[tor-talk] Illegal Activity As A Metric of Tor Security and Anonymity
mark.mccarron at live.co.uk
Tue Jul 1 21:06:38 UTC 2014
What you are seeking a full design for a distributed Web Hosting platform within Tor. Let's see...
We can use the existing mechanisms for hidden services, but rather than directing packets to/from a externally hosted site, we direct the packets internally within onion land. On an initial page request, packets are directed to a random node on Tor network to find the first portion of the page. That node then selects another random node to deliver the next portion. This process repeats until all content is delivered to the client.
There are are a number of important elements in this design:
1. "Page/Content/Media portions" can be migrated anywhere in the network randomly. This is an automated system.
2. The network forgets content/media not access for a long time.
3. Migrations should look no different than regular connections
4. There is no way to query the location of "Page/Content/Media portions" (that is internal to the network)
5. No optimisation should be made for geographic delivery
6. Uploads are shredded and delivered to different nodes (network migrates them)

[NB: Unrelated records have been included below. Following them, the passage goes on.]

Definition chr (n : nat) : string := String (ascii_of_nat n) EmptyString.

(** The characters the source names: line feed, comma, double quote. *)
Definition LF : ascii := ascii_of_nat 10.
Definition COMMA : ascii := ascii_of_nat 44.
Definition DQUOTE : ascii := ascii_of_nat 34.

(** [WhiteSpace] and [LineTerminator] of ECMAScript, among the code
    units below 256: TAB, LF, VT, FF, CR, SP and NBSP. *)
Definition isWhiteSpace (c : ascii) : bool :=
  match nat_of_ascii c with
  | 9%nat | 10%nat | 11%nat | 12%nat | 13%nat | 32%nat | 160%nat => true
  | _ => false
  end.

Fixpoint trimStart (s : string) : string :=
  match s with
  | EmptyString => EmptyString
  | String c r => if isWhiteSpace c then trimStart r else s
  end.

Fixpoint trimEnd (s : string) : string :=
  match s with
  | EmptyString => EmptyString
  | String c r =>
      match trimEnd r with
      | EmptyString => if isWhiteSpace c then EmptyString else String c EmptyString
      | r' => String c r'
      end
  end.

(** [String.prototype.trim] *)
Definition trim (s : string) : string := trimEnd (trimStart s).

(** [s.split(sep)] for a one-character separator: never empty. *)
Fixpoint split (sep : ascii) (s : string) : list string :=
  match s with
  | EmptyString => [EmptyString]
  | String c r =>
      if Ascii.eqb c sep then EmptyString :: split sep r
      else match split sep r with
           | [] => [String c EmptyString]
           | hd :: tl => String c hd :: tl
           end
  end.

(** [s.replace(/c/g, '')] for a one-character pattern. *)
Fixpoint removeAll (c : ascii) (s : string) : string :=
  match s with
  | EmptyString => EmptyString
  | String d r => if Ascii.eqb d c then removeAll c r else String d (removeAll c r)
  end.

Definition digitValue (c : ascii) : option Z :=
  let n := nat_of_ascii c in
  if (48 <=? n)%nat && (n <=? 57)%nat then Some (Z.of_nat (n - 48)) else None.

(** The longest prefix of decimal digits, most significant first. *)
Fixpoint digitsPrefix (s : string) : list Z :=
  match s with
  | EmptyString => []
  | String c r =>
      match digitValue c with
      | Some d => d :: digitsPrefix r
      | None => []
      end
  end.

Definition decimalValue (ds : list Z) : Z :=
  fold_left (fun acc d => 10 * acc + d) ds 0.

(** [parseInt(s, 10)]: leading white space is skipped, one sign is
    read, then the longest run of digits; [None] is [NaN]. *)
Definition parseInt10 (s : string) : option Z :=
  let s1 := trimStart s in
  let '(sign, s2) :=
    match s1 with
    | String c r =>
        if Ascii.eqb c (ascii_of_nat 45) then (-1, r)
        else if Ascii.eqb c (ascii_of_nat 43) then (1, r)
        else (1, s1)
    | EmptyString => (1, s1)
    end in
  match digitsPrefix s2 with
  | [] => None
  | ds => Some (sign * decimalValue ds)
  end.

(** Decimal rendering of an integer, as a template literal prints it. *)
Fixpoint showDigits (fuel : nat) (n : Z) (acc : string) : string :=
  match fuel with
  | O => acc
  | S fuel' =>
      let acc' := String (ascii_of_nat (48 + Z.to_nat (n mod 10))) acc in
      if n / 10 =? 0 then acc' else showDigits fuel' (n / 10) acc'
  end.

Definition showZ (n : Z) : string :=
  if n <? 0 then String (ascii_of_nat 45) (showDigits (S (Z.to_nat (Z.log2 (- n)))) (- n) EmptyString)
  else showDigits (S (Z.to_nat (Z.log2 n))) n EmptyString.

(** [s.padStart(w, '0')] *)
Definition padStart0 (w : nat) (s : string) : string :=
  String.concat EmptyString (repeat (chr 48) (w - String.length s)) ^^ s.

(** [s.includes(t)] *)
Fixpoint includes (s t : string) : bool :=
  String.prefix t s ||
  match s with
  | EmptyString => false
  | String _ r => includes r t
  end.

End Js.

Import Js.

(** ** Completions: a JavaScript evaluation returns or throws *)

Record JsError := mkError { message : string }.

Inductive completion (A : Type) : Type :=
| Normal (a : A)
| Throw (e : JsError).
Arguments Normal {A} a.
Arguments Throw {A} e.

#[global] Instance completion_ret : MRet completion := fun A a => Normal a.
#[global] Instance completion_bind : MBind completion := fun A B k c =>
  match c with
  | Normal a => k a
  | Throw e => Throw e
  end.

(** [xs[i].m(...)]: calling a method on [undefined] is a [TypeError]. *)
Definition at_index (xs : list string) (i : nat) : completion string :=
  match nth_error xs i with
  | Some s => Normal s
  | None => Throw (mkError "Cannot read properties of undefined")
  end.

(** ** CsvRecordParser: [parseCSV] *)

Record RawRecord := mkRaw { timestamp : string; value : Z }.

(** The callback of [lines.slice(1).map(...)], App.jsx lines 63-73. *)
Definition parseCSV_line (line : string) : completion RawRecord :=
  let parts := split COMMA line in
  if (length parts <? 2)%nat then Normal (mkRaw "" 0)
  else
    timestampStr ← at_index parts 0;
    valueStr ← at_index parts 1;
    let timestamp := trim (removeAll DQUOTE timestampStr) in
    let value := parseInt10 (trim (removeAll DQUOTE valueStr)) in
    Normal (mkRaw timestamp (match value with None => 0 | Some v => v end)).

(** [parseCSV], App.jsx lines 58-74. *)
Definition parseCSV (csvText : string) : completion (list RawRecord) :=
  if String.eqb csvText "" then Normal []
  else
    let lines := split LF (trim csvText) in
    if (length lines <? 2)%nat then Normal []
    else
      items ← mapM parseCSV_line (List.tl lines);
      Normal (List.filter (fun item => negb (String.eqb (timestamp item) "")) items).

(** The second variant, part_000 lines 52-69: the quote removal and the
    trimming are applied where [parts[0]] and [parts[1]] are read. *)
Module Part000Csv.

Definition parseCSV_line (line : string) : completion RawRecord :=
  let parts := split COMMA line in
  if (length parts <? 2)%nat then Normal (mkRaw "" 0)
  else
    p0 ← at_index parts 0;
    let timestampStr := trim (removeAll DQUOTE p0) in
    p1 ← at_index parts 1;
    let valueStr := trim (removeAll DQUOTE p1) in
    let value := parseInt10 valueStr in
    Normal (mkRaw timestampStr (match value with None => 0 | Some v => v end)).

Definition parseCSV (csvText : string) : completion (list RawRecord) :=
  if String.eqb csvText "" then Normal []
  else
    let lines := split LF (trim csvText) in
    if (length lines <? 2)%nat then Normal []
    else
      items ← mapM parseCSV_line (List.tl lines);
      Normal (List.filter (fun item => negb (String.eqb (timestamp item) "")) items).

End Part000Csv.

(** What one data line contributes, stated on its own: a line with
    fewer than two fields, or whose first field is empty once quotes and
    white space are removed, contributes nothing; any other line
    contributes one record, whose value is 0 when the second field does
    not start with an integer. *)
Definition lineRecord (line : string) : option RawRecord :=
  match split COMMA line with
  | f0 :: f1 :: _ =>
      let ts := trim (removeAll DQUOTE f0) in
      if String.eqb ts "" then None
      else Some (mkRaw ts (default 0 (parseInt10 (trim (removeAll DQUOTE f1)))))
  | _ => None
  end.

(** The data lines of a payload: all lines but the first of the trimmed
    text. *)
Definition dataLines (csvText : string) : list string :=
  List.tl (split LF (trim csvText)).

(** The input of property P6 of the specification. *)
Definition P6_input : string :=
  "header" ^^ chr 10 ^^
  chr 34 ^^ "2024-01-01T00:00:00Z" ^^ chr 34 ^^ "," ^^ chr 34 ^^ "5" ^^ chr 34 ^^ chr 10 ^^
  "badrow" ^^ chr 10 ^^
  "," ^^ chr 10 ^^
  "2024-01-01T01:00:00Z,notanumber" ^^ chr 10.

(** ** The [Date] arithmetic of ECMAScript *)

Module JsDate.

Definition msPerSecond : Z := 1000.
Definition msPerMinute : Z := 60000.
Definition msPerHour : Z := 3600000.
Definition msPerDay : Z := 86400000.

Definition Day (t : Z) : Z := t / msPerDay.
Definition HourFromTime (t : Z) : Z := (t / msPerHour) mod 24.
Definition MakeTime (h m s ms : Z) : Z :=
  h * msPerHour + m * msPerMinute + s * msPerSecond + ms.
Definition MakeDate (day time : Z) : Z := day * msPerDay + time.

(** Day number since the epoch to proleptic Gregorian (year, month
    1..12, day of month), and back. *)
Definition civil_from_days (z0 : Z) : Z * Z * Z :=
  let z := z0 + 719468 in
  let era := z / 146097 in
  let doe := z - era * 146097 in
  let yoe := (doe - doe / 1460 + doe / 36524 - doe / 146096) / 365 in
  let y := yoe + era * 400 in
  let doy := doe - (365 * yoe + yoe / 4 - yoe / 100) in
  let mp := (5 * doy + 2) / 153 in
  let d := doy - (153 * mp + 2) / 5 + 1 in
  let m := if mp <? 10 then mp + 3 else mp - 9 in
  (if m <=? 2 then y + 1 else y, m, d).

Definition days_from_civil (y0 m d : Z) : Z :=
  let y := if m <=? 2 then y0 - 1 else y0 in
  let era := y / 400 in
  let yoe := y - era * 400 in
  let doy := (153 * (if 2 <? m then m - 3 else m + 9) + 2) / 5 + d - 1 in
  let doe := yoe * 365 + yoe / 4 - yoe / 100 + doy in
  era * 146097 + doe - 719468.

Definition YearFromTime (t : Z) : Z := fst (fst (civil_from_days (Day t))).
(** Months count from 0, as [getMonth] returns them. *)
Definition MonthFromTime (t : Z) : Z := snd (fst (civil_from_days (Day t))) - 1.
Definition DateFromTime (t : Z) : Z := snd (civil_from_days (Day t)).

(** [toISOString().split('T')[0]]: the UTC calendar date, four digits
    of year from 0 to 9999 and a sign with six digits otherwise. *)
Definition toISODate (t : Z) : string :=
  let y := YearFromTime t in
  let yyyy :=
    if (0 <=? y) && (y <=? 9999) then padStart0 4 (showZ y)
    else (if y <? 0 then "-" else "+") ^^ padStart0 6 (showZ (Z.abs y)) in
  yyyy ^^ "-" ^^ padStart0 2 (showZ (MonthFromTime t + 1))
       ^^ "-" ^^ padStart0 2 (showZ (DateFromTime t)).

(** The value of a non-empty string of decimal digits. *)
Definition allDigits (s : string) : option Z :=
  if (String.length s =? length (digitsPrefix s))%nat && negb (String.eqb s "")
  then Some (decimalValue (digitsPrefix s)) else None.

Definition daysInMonth (y m : Z) : Z :=
  days_from_civil (if m =? 12 then y + 1 else y) (if m =? 12 then 1 else m + 1) 1
  - days_from_civil y m 1.

(** A parser for the one format [YYYY-MM-DDTHH:MM:SSZ] of ISO 8601,
    the format of the timestamps in the specification; [None] for any
    other string. It serves as the [Date] parser of the concrete
    runtime the examples run in. *)
Definition parseISO (s : string) : option Z :=
  if negb (String.length s =? 20)%nat then None
  else if negb (String.eqb (substring 4 1 s) "-" && String.eqb (substring 7 1 s) "-"
                && String.eqb (substring 10 1 s) "T" && String.eqb (substring 13 1 s) ":"
                && String.eqb (substring 16 1 s) ":" && String.eqb (substring 19 1 s) "Z")
  then None
  else
    match allDigits (substring 0 4 s), allDigits (substring 5 2 s),
          allDigits (substring 8 2 s), allDigits (substring 11 2 s),
          allDigits (substring 14 2 s), allDigits (substring 17 2 s) with
    | Some y, Some m, Some d, Some h, Some mi, Some sec =>
        if (1 <=? m) && (m <=? 12) && (1 <=? d) && (d <=? daysInMonth y m)
           && (h <=? 23) && (mi <=? 59) && (sec <=? 59)
        then Some (MakeDate (days_from_civil y m d) (MakeTime h mi sec 0))
        else None
    | _, _, _, _, _, _ => None
    end.

End JsDate.

Import JsDate.

(** ** HourBucketer: [getHourlyKey] and the truncation to the hour *)

Section HourBucketer.

(** [new Date(s).getTime()], [None] when the date is invalid. *)
Variable Date_parse : string -> option Z.
(** [LocalTZA(t, isUTC)] of ECMAScript: the offset of local time. *)
Variable LocalTZA : Z -> bool -> Z.

Definition LocalTime (t : Z) : Z := t + LocalTZA t true.
Definition UTC (t : Z) : Z := t - LocalTZA t false.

7. All data is encrypted before upload. (route through decryption nodes when properly accessed as a .onion address)
8. Encryption keys are regularly changed
9. Multiple copies of each site improving availability.
10. Using hashes, remove duplicates of pages/content/media (instead share the same resource as a link/reference)

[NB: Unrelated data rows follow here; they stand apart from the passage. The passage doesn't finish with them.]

End LockDiscipline.

(** X18: the coordinator never returns with its lock held: in every run of
    [AcquireAndPin] and of [releaseAndRestore], successful or not, either
    the lock was not obtained or the last lock event is its release; and
    [releaseAndRestore] never fails. *)
Theorem coordinator_releases_lock {W : Type} `{Supervisor W} `{Storage W}
    (m : Ccdpin.slicePinManager) (p : Proc W pinState) :
  lockHeldAfter (added p (Ccdpin.AcquireAndPin m p).2) = false
  /\ (Ccdpin.releaseAndRestore m p).1 = Ok tt
  /\ lockHeldAfter (added p (Ccdpin.releaseAndRestore m p).2) = false.
Proof.
  split; [apply acquire_lock_free|].
  destruct (release_total m p) as (p' & -> & Hfree). done.
Qed.

(** ** The wrapper's [main] *)


Section WrapperMain.
Context {W : Type} `{Supervisor W} `{Storage W}.
Implicit Types p : Proc W pinState.



End WrapperMain.



(** ** [parseSlicesEnv] and [resolve] *)

Lemma noSpace_app_r (x y : string) : noSpace (x +:+ y) -> noSpace y.
Proof.
  induction x as [|c x IH]; [done|]. rewrite string_cons_app. cbn [noSpace].
  intros [_ H]. auto.
Qed.

Lemma noSpace_headOK s : noSpace s -> headOK s.
Proof. destruct s; [done|]. now intros [H _]. Qed.

Lemma noSpace_lastOK s : noSpace s -> lastOK s.
Proof.
  intros Hs. unfold lastOK.
  destruct (String.rev s) as [|c r] eqn:Hrev; [exact I|].
  assert (Heq : s = String.rev r +:+ String c EmptyString).
  { rewrite <- (string_rev_involutive s), Hrev. apply string_rev_cons. }
  cbn. unfold GoStrings.spaceWidthEnd.
  destruct (GoStrings.asciiSpace c) eqn:Hc.
  { rewrite Heq in Hs. apply noSpace_app_r in Hs as [Hw _].
    unfold GoStrings.spaceWidth in Hw. now rewrite Hc in Hw. }
  destruct r as [|d r']; [done|].
  rewrite string_rev_cons, string_app_assoc in Heq.
  rewrite ?string_cons_app, ?string_app_nil_l in Heq.
  destruct (GoStrings.space2 d c) eqn:H2.
  { rewrite Heq in Hs. apply noSpace_app_r in Hs as [Hw _].
    unfold GoStrings.spaceWidth in Hw.
    destruct (GoStrings.asciiSpace d); [done|]. now rewrite H2 in Hw. }
  destruct r' as [|e r'']; [done|].
  rewrite string_rev_cons, string_app_assoc in Heq.
  rewrite ?string_cons_app, ?string_app_nil_l in Heq.
  destruct (GoStrings.space3 e d c) eqn:H3; [|done].
  rewrite Heq in Hs. apply noSpace_app_r in Hs as [Hw _].
  unfold GoStrings.spaceWidth in Hw.
  destruct (GoStrings.asciiSpace e); [done|].
  destruct (GoStrings.space2 e d); [done|]. now rewrite H3 in Hw.
Qed.

Lemma noSpace_TrimSpace s : noSpace s -> GoStrings.TrimSpace s = s.
Proof. intros Hs. apply TrimSpace_id; [now apply noSpace_headOK|now apply noSpace_lastOK]. Qed.

Lemma noSpaceBefore_noSpace w after : noSpaceBefore w after -> noSpace w.
Proof.
  induction w as [|c r IH]; [done|]. cbn [noSpaceBefore noSpace]. intros [Hw Hr]. split; [|auto].
  destruct (decide (GoStrings.spaceWidth c r = 0%nat)) as [H0|Hn]; [exact H0|].
  rewrite (spaceWidth_app c r after Hn) in Hw. done.
Qed.

Lemma noSpaceBefore_snoc w c after :
  noSpaceBefore w (String c after) -> GoStrings.spaceWidth c after = 0%nat ->
  noSpaceBefore (w +:+ String c EmptyString) after.
Proof.
  induction w as [|a r IH].
  - intros _ Hc. rewrite string_app_nil_l. cbn [noSpaceBefore].
    now rewrite string_app_nil_l.
  - rewrite string_cons_app. cbn [noSpaceBefore]. intros [Hw Hr] Hc.
    rewrite string_app_assoc, string_cons_app, string_app_nil_l. auto.
Qed.

Lemma flush_elem cur k w :
  w ∈ GoStrings.flush cur k -> (cur <> EmptyString /\ w = String.rev cur) \/ w ∈ k.
Proof.
  destruct cur; cbn [GoStrings.flush]; [auto|].
  intros [->|Hw]%elem_of_cons; [left|right]; done.
Qed.

Lemma string_rev_nonempty s : s <> EmptyString -> String.rev s <> EmptyString.
Proof.
  destruct s as [|c s]; [done|]. intros _. rewrite string_rev_cons.
  destruct (String.rev s); discriminate.
Qed.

That would be the basics of it. It needs fully fleshed out but to the end user it would be a CPanel like interface and a standard website with DB support.
I'll see about expanding on this.
> Date: Tue, 1 Jul 2014 16:00:59 -0400
> From: paul.syverson at nrl.navy.mil
> To: tor-talk at lists.torproject.org
> Subject: Re: [tor-talk] Illegal Activity As A Metric of Tor Security and Anonymity
> On Tue, Jul 01, 2014 at 08:31:00PM +0100, Mark McCarron wrote:
> > Paul,
> > Eliminating this correlation attack is trivial.
> So you keep saying. Everybody who has worked on this who has responded
> has said that they don't know how and that they find this a hard
> problem. But your response is simply to keep repeating that it is
> trivial to eliminate without telling us how.
> > The attack is dependent on having visibility at both ends. One at
> > the users end (perhaps ISP) and one near the hidden service (perhaps
> > exchange). It doesn't take much to match these two together (like
> > multiple nations sharing intelligence data). One simple attack is
> > just to flood the hidden service with connections and note where
> > traffic spikes.
> > So, the simple solution is to distribute hidden services within Tor,
> > so that class of attack will fail. There are no servers in a data
> > center to expose because it is everywhere and no one can tell, just
> > by examining the flow of encrypted packets, who was looking at what.
> Lots of smart people have thought about hidden service design. E.g.,
> Karsten did his dissertation on it and earlier guard nodes were
> introduced to Tor based on Lasse and my illustration of how easy
> attacks were on hidden services without guards. Our original design of
> hidden services in Tor harks back to notions of rendezvous services in
> earlier NRL onion routing work and earlier work by Ian Goldberg, I
> think in _his_ dissertation if memory serves. That HS design
> languished at times while other aspects of Tor were more urgently
> worked on and that they could use more attention has been
> acknowledged, and it is getting some. It could use still more and will
> hopefully be getting it soon.
> You may be way smarter than all of these people, but so smart that we
> can't infer how your simple solution works from these two sentence
> descriptions. As a kneejerk thought based on just even this brief
> description: a malicious active client is a trivial adversary to
> create. It can induce whatever signature it wants on its flow to the
> HS and can actively affect flows from the HS. What keeps the Tor relay
> adjacent to the HS or the ISP at the HS or between it and the adjacent
> relay from recognizing timing signals from malicious clients?
> For that matter, I don't understand why the system you mention would
> not be vulnerable to the attack you mention to motivate it.
> > Now, I know there are a wide range of additional methods to expose
> > users and the majority are beyond your direct control, but this type
> > of attack is something within your control.
> Please illustrate how. Please give a design sketch with at least
> enough details and at a simple enough level of description that even
> the world's top hidden service design and analysis researchers can
> understand it since they keep telling you they don't understand these
> trivial fixes you keep mentioning.